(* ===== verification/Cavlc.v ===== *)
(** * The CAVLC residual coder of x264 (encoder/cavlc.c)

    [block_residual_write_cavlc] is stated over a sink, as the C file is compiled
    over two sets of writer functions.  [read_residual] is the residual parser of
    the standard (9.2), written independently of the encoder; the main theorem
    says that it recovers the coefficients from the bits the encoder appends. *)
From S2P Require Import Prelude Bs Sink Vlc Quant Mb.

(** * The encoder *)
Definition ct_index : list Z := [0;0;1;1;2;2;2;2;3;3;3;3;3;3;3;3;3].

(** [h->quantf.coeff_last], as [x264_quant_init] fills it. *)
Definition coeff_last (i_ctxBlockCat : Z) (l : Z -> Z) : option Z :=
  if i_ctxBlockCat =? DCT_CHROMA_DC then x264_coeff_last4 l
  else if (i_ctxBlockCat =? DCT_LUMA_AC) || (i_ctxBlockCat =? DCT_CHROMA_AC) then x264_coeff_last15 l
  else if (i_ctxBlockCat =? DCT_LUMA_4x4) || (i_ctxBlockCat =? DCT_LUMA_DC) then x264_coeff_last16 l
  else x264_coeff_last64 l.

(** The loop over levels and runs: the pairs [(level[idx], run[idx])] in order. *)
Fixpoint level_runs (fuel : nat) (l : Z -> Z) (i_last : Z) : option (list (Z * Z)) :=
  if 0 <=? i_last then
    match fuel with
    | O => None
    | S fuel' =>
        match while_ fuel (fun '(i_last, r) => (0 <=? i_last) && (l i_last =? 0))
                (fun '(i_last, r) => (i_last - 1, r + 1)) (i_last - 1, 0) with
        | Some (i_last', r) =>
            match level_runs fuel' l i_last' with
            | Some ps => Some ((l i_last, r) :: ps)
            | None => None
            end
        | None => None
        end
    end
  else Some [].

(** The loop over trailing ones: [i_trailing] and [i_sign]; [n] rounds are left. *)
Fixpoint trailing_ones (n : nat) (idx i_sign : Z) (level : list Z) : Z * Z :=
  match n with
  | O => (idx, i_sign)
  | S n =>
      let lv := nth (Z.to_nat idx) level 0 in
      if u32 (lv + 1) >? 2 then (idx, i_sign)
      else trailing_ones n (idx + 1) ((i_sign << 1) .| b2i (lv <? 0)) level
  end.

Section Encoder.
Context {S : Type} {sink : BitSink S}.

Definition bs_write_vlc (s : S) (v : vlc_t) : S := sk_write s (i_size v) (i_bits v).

--

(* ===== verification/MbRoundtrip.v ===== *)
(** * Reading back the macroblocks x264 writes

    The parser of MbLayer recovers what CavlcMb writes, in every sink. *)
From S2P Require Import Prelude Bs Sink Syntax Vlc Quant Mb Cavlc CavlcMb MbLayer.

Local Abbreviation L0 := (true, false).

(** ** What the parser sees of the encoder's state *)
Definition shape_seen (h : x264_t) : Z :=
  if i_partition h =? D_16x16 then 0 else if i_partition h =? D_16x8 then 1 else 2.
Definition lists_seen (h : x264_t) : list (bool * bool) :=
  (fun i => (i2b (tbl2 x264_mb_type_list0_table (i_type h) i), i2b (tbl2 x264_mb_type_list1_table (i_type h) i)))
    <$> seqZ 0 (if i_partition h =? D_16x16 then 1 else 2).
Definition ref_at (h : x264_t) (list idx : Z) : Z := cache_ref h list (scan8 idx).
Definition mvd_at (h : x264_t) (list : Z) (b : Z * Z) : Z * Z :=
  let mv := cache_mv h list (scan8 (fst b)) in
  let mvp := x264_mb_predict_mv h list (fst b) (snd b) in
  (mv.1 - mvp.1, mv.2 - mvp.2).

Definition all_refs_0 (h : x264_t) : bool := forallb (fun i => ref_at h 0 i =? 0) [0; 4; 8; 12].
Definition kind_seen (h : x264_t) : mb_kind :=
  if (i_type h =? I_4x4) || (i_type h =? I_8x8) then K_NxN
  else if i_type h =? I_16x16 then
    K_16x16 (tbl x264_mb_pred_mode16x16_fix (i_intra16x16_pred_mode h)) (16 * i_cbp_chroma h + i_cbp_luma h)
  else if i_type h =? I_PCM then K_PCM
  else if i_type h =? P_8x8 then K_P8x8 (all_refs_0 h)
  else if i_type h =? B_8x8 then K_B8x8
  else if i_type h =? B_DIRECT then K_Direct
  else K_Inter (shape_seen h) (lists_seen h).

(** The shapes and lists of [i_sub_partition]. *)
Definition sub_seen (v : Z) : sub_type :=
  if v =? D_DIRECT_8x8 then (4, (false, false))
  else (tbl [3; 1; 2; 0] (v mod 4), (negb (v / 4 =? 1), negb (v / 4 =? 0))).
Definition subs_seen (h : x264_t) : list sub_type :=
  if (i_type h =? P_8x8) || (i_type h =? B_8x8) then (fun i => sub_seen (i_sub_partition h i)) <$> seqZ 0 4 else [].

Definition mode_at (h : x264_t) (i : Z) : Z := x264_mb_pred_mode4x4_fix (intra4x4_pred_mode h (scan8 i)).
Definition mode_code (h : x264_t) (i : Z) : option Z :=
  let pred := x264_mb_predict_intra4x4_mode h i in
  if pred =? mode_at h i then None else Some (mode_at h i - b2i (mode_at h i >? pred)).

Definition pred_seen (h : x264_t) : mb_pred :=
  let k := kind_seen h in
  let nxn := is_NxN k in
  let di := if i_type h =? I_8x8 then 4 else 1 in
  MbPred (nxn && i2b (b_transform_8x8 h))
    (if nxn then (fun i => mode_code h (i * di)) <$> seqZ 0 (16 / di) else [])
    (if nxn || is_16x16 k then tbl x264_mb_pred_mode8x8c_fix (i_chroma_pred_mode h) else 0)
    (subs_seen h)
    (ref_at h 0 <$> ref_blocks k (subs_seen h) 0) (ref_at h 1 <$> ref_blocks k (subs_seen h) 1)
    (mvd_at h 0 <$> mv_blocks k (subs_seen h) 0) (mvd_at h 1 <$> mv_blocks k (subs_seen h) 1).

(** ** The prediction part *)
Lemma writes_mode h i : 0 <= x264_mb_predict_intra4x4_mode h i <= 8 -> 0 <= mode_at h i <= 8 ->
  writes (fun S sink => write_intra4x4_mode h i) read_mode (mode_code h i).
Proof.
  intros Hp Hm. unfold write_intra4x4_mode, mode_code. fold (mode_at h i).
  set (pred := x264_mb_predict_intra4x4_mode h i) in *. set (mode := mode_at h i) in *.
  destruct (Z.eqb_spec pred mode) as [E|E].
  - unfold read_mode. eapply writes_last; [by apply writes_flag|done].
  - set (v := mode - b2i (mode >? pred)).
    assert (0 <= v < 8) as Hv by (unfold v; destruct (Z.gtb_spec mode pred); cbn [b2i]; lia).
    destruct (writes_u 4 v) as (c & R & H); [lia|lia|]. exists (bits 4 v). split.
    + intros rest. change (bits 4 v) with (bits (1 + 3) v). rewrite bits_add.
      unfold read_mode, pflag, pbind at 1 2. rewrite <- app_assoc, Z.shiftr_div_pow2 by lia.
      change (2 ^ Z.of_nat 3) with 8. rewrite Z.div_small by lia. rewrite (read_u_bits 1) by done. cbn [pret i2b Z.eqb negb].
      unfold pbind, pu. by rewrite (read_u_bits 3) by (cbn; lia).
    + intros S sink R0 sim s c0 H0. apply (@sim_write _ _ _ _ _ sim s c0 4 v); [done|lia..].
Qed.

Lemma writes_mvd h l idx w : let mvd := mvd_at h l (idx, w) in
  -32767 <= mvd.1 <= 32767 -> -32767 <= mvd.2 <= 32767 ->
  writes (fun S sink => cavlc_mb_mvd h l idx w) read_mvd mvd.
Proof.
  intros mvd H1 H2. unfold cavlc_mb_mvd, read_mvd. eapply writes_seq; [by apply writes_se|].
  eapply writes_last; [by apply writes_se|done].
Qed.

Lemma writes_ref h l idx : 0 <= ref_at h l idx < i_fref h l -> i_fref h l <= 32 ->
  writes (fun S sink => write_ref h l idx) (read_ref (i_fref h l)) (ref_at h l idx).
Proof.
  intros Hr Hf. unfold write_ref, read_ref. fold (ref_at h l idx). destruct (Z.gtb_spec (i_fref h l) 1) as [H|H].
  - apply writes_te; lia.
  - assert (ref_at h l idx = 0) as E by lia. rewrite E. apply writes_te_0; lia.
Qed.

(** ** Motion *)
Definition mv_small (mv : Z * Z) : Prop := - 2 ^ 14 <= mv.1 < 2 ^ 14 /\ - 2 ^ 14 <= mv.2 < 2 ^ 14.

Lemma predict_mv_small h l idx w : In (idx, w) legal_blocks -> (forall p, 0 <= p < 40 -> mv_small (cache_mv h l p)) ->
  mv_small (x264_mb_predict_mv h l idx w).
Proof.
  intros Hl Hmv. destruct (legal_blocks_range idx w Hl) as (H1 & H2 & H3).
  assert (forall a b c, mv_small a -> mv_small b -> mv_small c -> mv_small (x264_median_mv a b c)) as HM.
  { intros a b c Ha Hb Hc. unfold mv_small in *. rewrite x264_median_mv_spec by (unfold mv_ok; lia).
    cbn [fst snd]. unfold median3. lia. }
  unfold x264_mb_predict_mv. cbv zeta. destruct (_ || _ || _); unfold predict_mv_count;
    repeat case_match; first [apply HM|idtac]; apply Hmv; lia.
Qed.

▶ _WHAT TO WORK ON_
The response should hold exactly the lines starting at the line with "unfold pbind, pu." and ending at the line with "Definition mv_small (mv", and no other line of the material above.

▶ _EXERCISE ANSWER_
      unfold pbind, pu. by rewrite (read_u_bits 3) by (cbn; lia).
    + intros S sink R0 sim s c0 H0. apply (@sim_write _ _ _ _ _ sim s c0 4 v); [done|lia..].
Qed.

Lemma writes_mvd h l idx w : let mvd := mvd_at h l (idx, w) in
  -32767 <= mvd.1 <= 32767 -> -32767 <= mvd.2 <= 32767 ->
  writes (fun S sink => cavlc_mb_mvd h l idx w) read_mvd mvd.
Proof.
  intros mvd H1 H2. unfold cavlc_mb_mvd, read_mvd. eapply writes_seq; [by apply writes_se|].
  eapply writes_last; [by apply writes_se|done].
Qed.

Lemma writes_ref h l idx : 0 <= ref_at h l idx < i_fref h l -> i_fref h l <= 32 ->
  writes (fun S sink => write_ref h l idx) (read_ref (i_fref h l)) (ref_at h l idx).
Proof.
  intros Hr Hf. unfold write_ref, read_ref. fold (ref_at h l idx). destruct (Z.gtb_spec (i_fref h l) 1) as [H|H].
  - apply writes_te; lia.
  - assert (ref_at h l idx = 0) as E by lia. rewrite E. apply writes_te_0; lia.
Qed.

(** ** Motion *)
Definition mv_small (mv : Z * Z) : Prop := - 2 ^ 14 <= mv.1 < 2 ^ 14 /\ - 2 ^ 14 <= mv.2 < 2 ^ 14.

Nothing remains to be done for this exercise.